L’assurance agricole au Maghreb et au Moyen-Orient

L’assurance agricole connaît un regain d’intérêt dans les pays en voie de développement. La hausse des populations urbaines, la demande alimentaire croissante, la volatilité des prix des produits de base, le changement climatique sont autant de facteurs qui expliquent l’intérêt retrouvé pour cette activité.

Des efforts visant à améliorer le taux de pénétration de ce marché sont entrepris sur tous les continents. En Afrique et au Moyen Orient, l’assurance agricole apparaît comme un gisement de primes inexploité.

L’assurance agricole au Maghreb : les marchés de l’Algérie, du Maroc et de la Tunisie

assurance agricole

L’agriculture revêt une importance particulière en Afrique du Nord et notamment dans les pays du Maghreb central. La région a une vocation agricole. L’importance de cette activité se manifeste dès le IIIe siècle av. J.-C. avec le carthaginois Magon(1) qui rédige une encyclopédie regroupant les pratiques agricoles des habitants de l’ancienne Numidie. Ce document a facilité le transfert des connaissances aux autres régions du monde et a servi de référence pendant plusieurs siècles.

Par-delà cet aspect historique, le secteur agricole occupe aujourd’hui comme hier une place importante dans l’économie du Maghreb. Un rapport de la FAO daté de 2014, intitulé « Situation mondiale de l’alimentation et de l’agriculture », estime que l’agriculture y emploie un tiers de la population totale. Ce secteur garantit la sécurité alimentaire, génère les moyens d’existence et fournit les matières premières nécessaires à l’industrie.

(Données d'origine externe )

(** Modelled from the spec: [solvePoisson] (declared, body not at hand).
    Solves C * lambda = rhs2 by the same solver and policy. *)
Definition solvePoisson (K : kernels) (s : solver) : solver :=
  let res := Krylov.cg (C s) (preconditioner2 K s) (lambda s) (rhs2 s)
                       (poissonTolerance (paramDB s))
                       (poissonMaxIterations (paramDB s)) in
  set_iterationCount2 (Krylov.cg_iters res)
                      (set_lambda (Krylov.cg_x res) s).

(** Modelled from the spec: [projectionStep] (declared, body not at hand).
    q = qStar - BN * Q * lambda, as two matrix-vector products and one
    vector update. *)
Definition projectionStep (s : solver) : solver :=
  set_q (Array1d.axpby (qStar s)
           (Coo.multiply_mv (BN s) (Coo.multiply_mv (Q s) (lambda s)))
           1%Qc (- (1))%Qc) s.

(** Modelled from the spec: [updateBoundaryConditions] (declared, body not
    at hand) refreshes the boundary-condition buffers. *)
Definition updateBoundaryConditions (K : kernels) (s : solver) : solver :=
  set_bc (boundaryValues K s) s.

(** Modelled from the spec: [updateSolverState] (declared, body not at
    hand) advances whatever internal state the solver variant keeps. *)
Definition updateSolverState (K : kernels) (s : solver) : solver :=
  advanceState K s.

(** Modelled from the spec: [calculateForce] (declared, body not at hand).
    The force components are stored and one row is appended to the force
    log. *)
Definition calculateForce (K : kernels) (s : solver) : solver :=
  let '(fx, fy) := forceTerms K s in
  with_forceFile (forceFile s ++ [(timeStep s, fx, fy)])
                 (set_forceXY fx fy s).

(** *** The time-stepping driver *)

(** The calls [stepTime] makes, as events. *)
Inductive phase : Type :=
| BeginStep
| BeginSubStep
| GenerateRN
| GenerateBC1
| AssembleRHS1
| SolveIntermediateVelocity
| GenerateBC2
| AssembleRHS2
| SolvePoisson
| ProjectionStep
| UpdateBoundaryConditions
| UpdateSolverState
| CalculateForce
| EndStep.

Abbreviation action := (phase * (solver -> solver))%type (only parsing).

(** Sub-step [k]: its counter is set and the two iteration counters are
    reset, then right-hand side, intermediate velocity, right-hand side of
    the multiplier system, multiplier solve, projection, and the updates
    for the next sub-step. *)
Definition substep_actions (K : kernels) (k : nat) : list action :=
  [ (BeginSubStep, fun s => set_iterationCount2 0
                              (set_iterationCount1 0 (set_subStep k s)));
    (GenerateRN, generateRN K);
    (GenerateBC1, generateBC1 K);
    (AssembleRHS1, assembleRHS1 K);
    (SolveIntermediateVelocity, solveIntermediateVelocity K);
    (GenerateBC2, generateBC2 K);
    (AssembleRHS2, assembleRHS2);
    (SolvePoisson, solvePoisson K);
    (ProjectionStep, projectionStep);
    (UpdateBoundaryConditions, updateBoundaryConditions K);
    (UpdateSolverState, updateSolverState K) ].

(** One outer step with [n] sub-steps. *)
Definition stepTime_actions (K : kernels) (n : nat) : list action :=
  (BeginStep, fun s => set_qOld (q s) s)
    :: flat_map (substep_actions K) (seq 0 n)
    ++ [ (CalculateForce, calculateForce K);
         (EndStep, fun s => set_timeStep (S (timeStep s)) s) ].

(1) Magon ou Mago est un érudit carthaginois du IIIe ou IIe siècle av. J.-C

L’agriculture, un secteur à la fois fort et vulnérable

Les troubles socio-politiques qui ont sévi dans les pays du Maghreb lors du printemps arabe n’ont pas directement affecté le secteur agricole qui est resté à l’écart de ces événements. La même constatation peut être faite pour la dernière crise financière mondiale.

Si l’agriculture semble indestructible, elle s’avère néanmoins très vulnérable. Dans les pays maghrébins, les petits agriculteurs doivent faire face à une multitude de risques, ceux liés au climat, à la production, aux conditions du marché... D’où l’importance d’un système d’assurance agricole pour sécuriser et protéger cette activité vitale mais très fragile.

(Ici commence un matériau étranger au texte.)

Lemma state_saved (st : DialogState) (written : list Z) :
  DialogState_syncState (saving_after written) st
  = (NoError,
     saving_after (written ++ (le_encode 4 (_hideTime st)
                               ++ le_encode 2 (_lastMouseX st)
                               ++ le_encode 2 (_lastMouseY st)
                               ++ le_encode 2 (_charWidth st)
                               ++ le_encode 2 (_charHeight st)
                               ++ le_encode 4 (_strMouseLoc st)
                               ++ le_encode 2 (DgdsRect.x (_loc st))
                               ++ le_encode 2 (DgdsRect.y (_loc st))
                               ++ le_encode 2 (DgdsRect.width (_loc st))
                               ++ le_encode 2 (DgdsRect.height (_loc st)))),
     st).
Proof.
  unfold DialogState_syncState, syncAsUint32LE, syncAsUint16LE, syncAsSint16LE.
  repeat (rewrite !sync_le_save; cbn [isLoading saving_after]).
  rewrite <- !app_assoc. destruct st as [? [? ? ? ?] ? ? ? ? ? ?]; reflexivity.
Qed.

Lemma state_loaded (st old : DialogState) (rest : list Z) :
  state_fits st ->
  DialogState_syncState
    (loading_from (le_encode 4 (_hideTime st)
                   ++ le_encode 2 (_lastMouseX st)
                   ++ le_encode 2 (_lastMouseY st)
                   ++ le_encode 2 (_charWidth st)
                   ++ le_encode 2 (_charHeight st)
                   ++ le_encode 4 (_strMouseLoc st)
                   ++ le_encode 2 (DgdsRect.x (_loc st))
                   ++ le_encode 2 (DgdsRect.y (_loc st))
                   ++ le_encode 2 (DgdsRect.width (_loc st))
                   ++ le_encode 2 (DgdsRect.height (_loc st)) ++ rest)) old
  = (NoError, loading_from rest, set_selectedAction st (_selectedAction old)).
Proof.
  intros (Hh & Hx & Hy & Hcw & Hch & Hloc & Hlx & Hly & Hlw & Hlh).
  unfold DialogState_syncState, syncAsUint32LE, syncAsUint16LE, syncAsSint16LE.
  repeat (rewrite !sync_le_load; cbn [isLoading loading_from]).
  rewrite !to_int16_of_field by assumption.
  rewrite to_int32_of_field by assumption.
  change (256 ^ Z.of_nat 2) with (2 ^ 16). change (256 ^ Z.of_nat 4) with (2 ^ 32).
  rewrite !Z.mod_small by lia.
  destruct st as [? [? ? ? ?] ? ? ? ? ? ?]; reflexivity.
Qed.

L’agriculture dans le PIB des pays du Maghreb en 2015

PaysPourcentage du PIB
Algérie12,7
Maroc14,5
Tunisie10,4

Histoire de l’assurance agricole au Maghreb

L’histoire de l’assurance agricole est plus ou moins identique dans les trois pays du Maghreb central. Cette activité a été introduite au début du XXe siècle par les colons français. Pour protéger leurs investissements, ces derniers ont importé le système d’assurance qui existait déjà en métropole. C’est ainsi que les premières mutuelles agricoles ont été créées au Maghreb.

Assurance agricole au Maghreb : la première expérience en Algérie

La première expérience d’assurance agricole au Maghreb remonte au 17 décembre 1907, date de création de la Caisse Centrale de Réassurance des Mutuelles Agricoles en Algérie. Son objectif est d’assurer les exploitations des fermiers contre la grêle.

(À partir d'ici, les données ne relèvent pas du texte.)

Lemma writeKeyFile_ignores_mKey_witness :
  Crypto.mKey (Crypto.this Sample.world)
    ≠ Crypto.mKey (Crypto.this Sample.world_other_key) ∧
  Crypto.mWrappedKey (Crypto.this Sample.world)
    = Crypto.mWrappedKey (Crypto.this Sample.world_other_key) ∧
  Crypto.mFirstPage (Crypto.this Sample.world)
    = Crypto.mFirstPage (Crypto.this Sample.world_other_key) ∧
  ∃ image,
    Crypto.writeKeyFile Sample.world =
      Done tt (Crypto.on_files <["db-keyfile" := image]> Sample.world) ∧
    Crypto.writeKeyFile Sample.world_other_key =
      Done tt (Crypto.on_files <["db-keyfile" := image]> Sample.world_other_key).
Proof.
  split; [discriminate|]. split; [reflexivity|]. split; [reflexivity|].
  apply (writeKeyFile_ignores_mKey Sample.world Sample.world_other_key);
    [reflexivity | reflexivity | exact sample_keyfile_writable
    | exact sample_keyfile_writable].
Defined.

(** * Further properties of the engine *)

(** ** Reading short streams *)

Lemma fread_uint32_short (stream : list byte) :
  (length stream < 4)%nat → Crypto.fread 4 1 stream = (0, [], stream).
Proof.
  intros Hl. unfold Crypto.fread. change (4 =? 0) with false. cbv iota.
  assert (N.of_nat (length stream) / 4 = 0) as -> by (apply N.div_small; lia).
  reflexivity.
Qed.

Lemma fread_bytes_short (count : N) (stream : list byte) :
  N.of_nat (length stream) < count →
  Crypto.fread 1 count stream = (N.of_nat (length stream), stream, []).
Proof.
  intros Hl. unfold Crypto.fread. change (1 =? 0) with false. cbv iota.
  rewrite N.div_1_r, N.min_r by lia.
  rewrite N.mul_1_r, Nat2N.id. by rewrite firstn_all, drop_all.
Qed.

Section KeyfileErrors.
Context {Rng : Type}.
Implicit Types w : Crypto.World Rng.

(** X1: with no file at the keyfile's path, [readKeyFile] raises "Failed to
    open keyfile" and the engine and the disk are as before. *)
Theorem readKeyFile_missing_file w :
  Crypto.files w !! Crypto.mFileName (Crypto.this w) = None →
  Crypto.readKeyFile w = Raised (runtime_error "Failed to open keyfile") w.
Proof.
  intros Hf. unfold Crypto.readKeyFile, Crypto.try_catch, Crypto.fopen_rb. run.
  by rewrite Hf.
Qed.

(** X2: a keyfile of fewer than four bytes is refused with "Failed to read
    key size"; no member has been touched. *)
Theorem readKeyFile_short_header w (stream : list byte) :
  Crypto.files w !! Crypto.mFileName (Crypto.this w) = Some stream →
  (length stream < 4)%nat →
  Crypto.readKeyFile w = Raised (runtime_error "Failed to read key size") w.
Proof.
  intros Hf Hl. unfold Crypto.readKeyFile, Crypto.try_catch, Crypto.fopen_rb. run.
  rewrite Hf. by rewrite fread_uint32_short.
Qed.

Deux années plus tard, le gouverneur général de l’Algérie décide d’étendre les activités d’assurance à la Tunisie. La mutuelle récemment créée en Algérie prend alors le nom de Caisse Centrale Algérienne et Tunisienne «Grêle-Bétail».

En 1912, nouveau changement et nouvelle création d’une mutuelle agricole en Tunisie : La Caisse Régionale d’Assurances Mutuelles « Tunis Assurances ». Cette dernière fusionne avec son homologue algérienne en 1919.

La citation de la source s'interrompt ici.